WORK INSTRUCTIONS: What follows is data; output all of it exactly as given.

====================

(** * pam_recent: the session hook of [pam_recent.c], embedded and verified

    The module has one operation of substance, [pam_sm_open_session]
    (pam_recent.c, lines 101-217): it validates its one or two arguments,
    builds the path of the recent-list pseudo-file, resolves PAM_RHOST to
    an address and writes one directive line.  Everything it does to the
    outside world goes through libc and libpam; those calls are modelled
    as oracles of a [world] record and are recorded, in order, in a trace
    of [event]s.  The C function is written in a small monad that threads
    the trace and the two error globals and supports [return]. *)

From Stdlib Require Import ZArith List String Ascii Bool Lia DecimalString.
From Stdlib Require Import Strings.Byte.
Import ListNotations.

Local Open Scope string_scope.
Local Open Scope Z_scope.

(* ================================================================== *)
(** ** C strings *)

(** A C string is the run of bytes before its terminator; it is modelled by
    its content.  The models of the libc functions below read the string
    byte by byte as the C functions do: the end of the content reads as the
    terminator 0, and a zero byte inside the content would end the string
    there.  [nul_free] says that a Rocq string is the content of a C string. *)

Definition code (c : ascii) : Z := Z.of_N (N_of_ascii c).

Definition nl : string := String "010"%char "".
Definition dq : string := String "034"%char "".

Fixpoint nul_free (s : string) : bool :=
  match s with
  | EmptyString => true
  | String c r => negb (code c =? 0) && nul_free r
  end.

(** [*s]: the first byte, the terminator when the content is empty. *)
Definition peek (s : string) : Z :=
  match s with
  | EmptyString => 0
  | String c _ => code c
  end.

(** [s + n] for a pointer into a string, never moving past the terminator. *)
Fixpoint skip (n : nat) (s : string) : string :=
  match n, s with
  | O, _ => s
  | S n', String _ r => skip n' r
  | S _, EmptyString => EmptyString
  end.

(** The content of the C string that starts where [s] starts. *)
Fixpoint c_str (s : string) : string :=
  match s with
  | EmptyString => EmptyString
  | String c r => if code c =? 0 then EmptyString else String c (c_str r)
  end.

(** [tolower] in the C locale. *)
Definition tolower (c : Z) : Z :=
  if (65 <=? c) && (c <=? 90) then c + 32 else c.

Fixpoint strcmp (s1 s2 : string) : Z :=
  match s1 with
  | EmptyString => 0 - peek s2
  | String a r1 =>
      let c1 := code a in
      let c2 := peek s2 in
      if c1 =? c2
      then if c1 =? 0 then 0 else strcmp r1 (skip 1 s2)
      else c1 - c2
  end.

Fixpoint strncmp (s1 s2 : string) (n : nat) : Z :=
  match n with
  | O => 0
  | S n' =>
      let c1 := peek s1 in
      let c2 := peek s2 in
      if c1 =? c2
      then if c1 =? 0 then 0 else strncmp (skip 1 s1) (skip 1 s2) n'
      else c1 - c2
  end.

Fixpoint strncasecmp (s1 s2 : string) (n : nat) : Z :=
  match n with
  | O => 0
  | S n' =>
      let c1 := tolower (peek s1) in
      let c2 := tolower (peek s2) in
      if c1 =? c2
      then if c1 =? 0 then 0 else strncasecmp (skip 1 s1) (skip 1 s2) n'
      else c1 - c2
  end.

(** [strchr s c]: the suffix starting at the first [c], [None] for NULL. *)
Fixpoint strchr (s : string) (c : ascii) : option string :=
  match s with
  | EmptyString => if code c =? 0 then Some EmptyString else None
  | String a r =>
      if code a =? code c then Some s
      else if code a =? 0 then None
      else strchr r c
  end.

(** [snprintf(buf, size, "%s/%s", a, b)]: the formatted text, cut to the
    [size - 1] bytes that fit before the terminator.  The return value is
    not used by the module. *)
Definition snprintf_path (size : nat) (a b : string) : string :=
  substring 0 (size - 1) (c_str a ++ "/" ++ c_str b).

(* ================================================================== *)
(** ** The outside world *)

(** Constants of the system headers the module includes, with the values
    they have on Linux, the only platform of the module. *)
Definition PAM_SUCCESS : Z := 0.
Definition PAM_SESSION_ERR : Z := 14.
Definition LOG_ERR : Z := 3.
Definition LOG_DEBUG : Z := 7.
Definition AF_INET : Z := 2.
Definition AF_INET6 : Z := 10.
Definition ENOSPC : Z := 28.
Definition EAFNOSUPPORT : Z := 97.

(** The module's own defines (pam_recent.c, lines 88-93). *)
Definition ACTION_REMOVE : string := "-".
Definition ACTION_ADD : string := "+".
Definition NAME : string := "DEFAULT".
Definition MODNAME : string := "pam_recent".
Definition LOCOLD : string := "/proc/net/ipt_recent".
Definition LOCNEW : string := "/proc/net/xt_recent".

(** The two fields of [struct hostent] that the module reads. *)
Record hostent : Type := mk_hostent {
  h_addrtype : Z;
  h_addr_list : list (list byte)
}.

(** What the environment answers during one invocation.  [w_access] is
    [access(path, F_OK)], 0 when an entry exists; [w_pam_rhost] is the
    return code of [pam_get_item(pamh, PAM_RHOST, ...)] and the pointer it
    stores, [None] for NULL; [w_gethostbyname] gives the entry or the value
    left in [h_errno]; [w_inet_ntop6] is libc's text form of a 16-byte
    address; [w_fopen] tells whether a path opens for writing, giving
    [errno] when it does not. *)
Record world : Type := mk_world {
  w_access : string -> Z;
  w_pam_rhost : Z * option string;
  w_gethostbyname : string -> Z + hostent;
  w_inet_ntop6 : list byte -> string;
  w_fopen : string -> Z + unit
}.

(** An argument of a [pam_syslog] call; [pam_strerror] and [strerror] are
    kept as calls on their codes. *)
Inductive log_arg : Type :=
| ArgS (s : string)
| ArgD (n : Z)
| ArgPamStrerror (r : Z)
| ArgStrerror (e : Z).

(** The calls the module makes, as they appear in a trace.  A stream is
    named by the path it was opened on. *)
Inductive event : Type :=
| EvAccess (path : string)
| EvGetItem
| EvGethostbyname (name : string)
| EvInetNtop (af : Z) (src : list byte)
| EvFopen (path : string) (mode : string)
| EvFprintf (f : string) (text : string)
| EvFclose (f : string)
| EvSyslog (priority : Z) (fmt : string) (args : list log_arg).

(** The process state an invocation can touch: the calls made so far and
    the globals [errno] and [h_errno]. *)
Record state : Type := mk_state {
  trace : list event;
  errno : Z;
  h_errno : Z
}.

Definition init_state : state := mk_state [] 0 0.

Definition emit (e : event) (s : state) : state :=
  mk_state (trace s ++ [e]) (errno s) (h_errno s).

====================

EXPECTED ANSWER:
(** * pam_recent: the session hook of [pam_recent.c], embedded and verified

    The module has one operation of substance, [pam_sm_open_session]
    (pam_recent.c, lines 101-217): it validates its one or two arguments,
    builds the path of the recent-list pseudo-file, resolves PAM_RHOST to
    an address and writes one directive line.  Everything it does to the
    outside world goes through libc and libpam; those calls are modelled
    as oracles of a [world] record and are recorded, in order, in a trace
    of [event]s.  The C function is written in a small monad that threads
    the trace and the two error globals and supports [return]. *)

From Stdlib Require Import ZArith List String Ascii Bool Lia DecimalString.
From Stdlib Require Import Strings.Byte.
Import ListNotations.

Local Open Scope string_scope.
Local Open Scope Z_scope.

(* ================================================================== *)
(** ** C strings *)

(** A C string is the run of bytes before its terminator; it is modelled by
    its content.  The models of the libc functions below read the string
    byte by byte as the C functions do: the end of the content reads as the
    terminator 0, and a zero byte inside the content would end the string
    there.  [nul_free] says that a Rocq string is the content of a C string. *)

Definition code (c : ascii) : Z := Z.of_N (N_of_ascii c).

Definition nl : string := String "010"%char "".
Definition dq : string := String "034"%char "".

Fixpoint nul_free (s : string) : bool :=
  match s with
  | EmptyString => true
  | String c r => negb (code c =? 0) && nul_free r
  end.

(** [*s]: the first byte, the terminator when the content is empty. *)
Definition peek (s : string) : Z :=
  match s with
  | EmptyString => 0
  | String c _ => code c
  end.

(** [s + n] for a pointer into a string, never moving past the terminator. *)
Fixpoint skip (n : nat) (s : string) : string :=
  match n, s with
  | O, _ => s
  | S n', String _ r => skip n' r
  | S _, EmptyString => EmptyString
  end.

(** The content of the C string that starts where [s] starts. *)
Fixpoint c_str (s : string) : string :=
  match s with
  | EmptyString => EmptyString
  | String c r => if code c =? 0 then EmptyString else String c (c_str r)
  end.

(** [tolower] in the C locale. *)
Definition tolower (c : Z) : Z :=
  if (65 <=? c) && (c <=? 90) then c + 32 else c.

Fixpoint strcmp (s1 s2 : string) : Z :=
  match s1 with
  | EmptyString => 0 - peek s2
  | String a r1 =>
      let c1 := code a in
      let c2 := peek s2 in
      if c1 =? c2
      then if c1 =? 0 then 0 else strcmp r1 (skip 1 s2)
      else c1 - c2
  end.

Fixpoint strncmp (s1 s2 : string) (n : nat) : Z :=
  match n with
  | O => 0
  | S n' =>
      let c1 := peek s1 in
      let c2 := peek s2 in
      if c1 =? c2
      then if c1 =? 0 then 0 else strncmp (skip 1 s1) (skip 1 s2) n'
      else c1 - c2
  end.

Fixpoint strncasecmp (s1 s2 : string) (n : nat) : Z :=
  match n with
  | O => 0
  | S n' =>
      let c1 := tolower (peek s1) in
      let c2 := tolower (peek s2) in
      if c1 =? c2
      then if c1 =? 0 then 0 else strncasecmp (skip 1 s1) (skip 1 s2) n'
      else c1 - c2
  end.

(** [strchr s c]: the suffix starting at the first [c], [None] for NULL. *)
Fixpoint strchr (s : string) (c : ascii) : option string :=
  match s with
  | EmptyString => if code c =? 0 then Some EmptyString else None
  | String a r =>
      if code a =? code c then Some s
      else if code a =? 0 then None
      else strchr r c
  end.

(** [snprintf(buf, size, "%s/%s", a, b)]: the formatted text, cut to the
    [size - 1] bytes that fit before the terminator.  The return value is
    not used by the module. *)
Definition snprintf_path (size : nat) (a b : string) : string :=
  substring 0 (size - 1) (c_str a ++ "/" ++ c_str b).

(* ================================================================== *)
(** ** The outside world *)

(** Constants of the system headers the module includes, with the values
    they have on Linux, the only platform of the module. *)
Definition PAM_SUCCESS : Z := 0.
Definition PAM_SESSION_ERR : Z := 14.
Definition LOG_ERR : Z := 3.
Definition LOG_DEBUG : Z := 7.
Definition AF_INET : Z := 2.
Definition AF_INET6 : Z := 10.
Definition ENOSPC : Z := 28.
Definition EAFNOSUPPORT : Z := 97.

(** The module's own defines (pam_recent.c, lines 88-93). *)
Definition ACTION_REMOVE : string := "-".
Definition ACTION_ADD : string := "+".
Definition NAME : string := "DEFAULT".
Definition MODNAME : string := "pam_recent".
Definition LOCOLD : string := "/proc/net/ipt_recent".
Definition LOCNEW : string := "/proc/net/xt_recent".

(** The two fields of [struct hostent] that the module reads. *)
Record hostent : Type := mk_hostent {
  h_addrtype : Z;
  h_addr_list : list (list byte)
}.

(** What the environment answers during one invocation.  [w_access] is
    [access(path, F_OK)], 0 when an entry exists; [w_pam_rhost] is the
    return code of [pam_get_item(pamh, PAM_RHOST, ...)] and the pointer it
    stores, [None] for NULL; [w_gethostbyname] gives the entry or the value
    left in [h_errno]; [w_inet_ntop6] is libc's text form of a 16-byte
    address; [w_fopen] tells whether a path opens for writing, giving
    [errno] when it does not. *)
Record world : Type := mk_world {
  w_access : string -> Z;
  w_pam_rhost : Z * option string;
  w_gethostbyname : string -> Z + hostent;
  w_inet_ntop6 : list byte -> string;
  w_fopen : string -> Z + unit
}.

(** An argument of a [pam_syslog] call; [pam_strerror] and [strerror] are
    kept as calls on their codes. *)
Inductive log_arg : Type :=
| ArgS (s : string)
| ArgD (n : Z)
| ArgPamStrerror (r : Z)
| ArgStrerror (e : Z).

(** The calls the module makes, as they appear in a trace.  A stream is
    named by the path it was opened on. *)
Inductive event : Type :=
| EvAccess (path : string)
| EvGetItem
| EvGethostbyname (name : string)
| EvInetNtop (af : Z) (src : list byte)
| EvFopen (path : string) (mode : string)
| EvFprintf (f : string) (text : string)
| EvFclose (f : string)
| EvSyslog (priority : Z) (fmt : string) (args : list log_arg).

(** The process state an invocation can touch: the calls made so far and
    the globals [errno] and [h_errno]. *)
Record state : Type := mk_state {
  trace : list event;
  errno : Z;
  h_errno : Z
}.

Definition init_state : state := mk_state [] 0 0.

Definition emit (e : event) (s : state) : state :=
  mk_state (trace s ++ [e]) (errno s) (h_errno s).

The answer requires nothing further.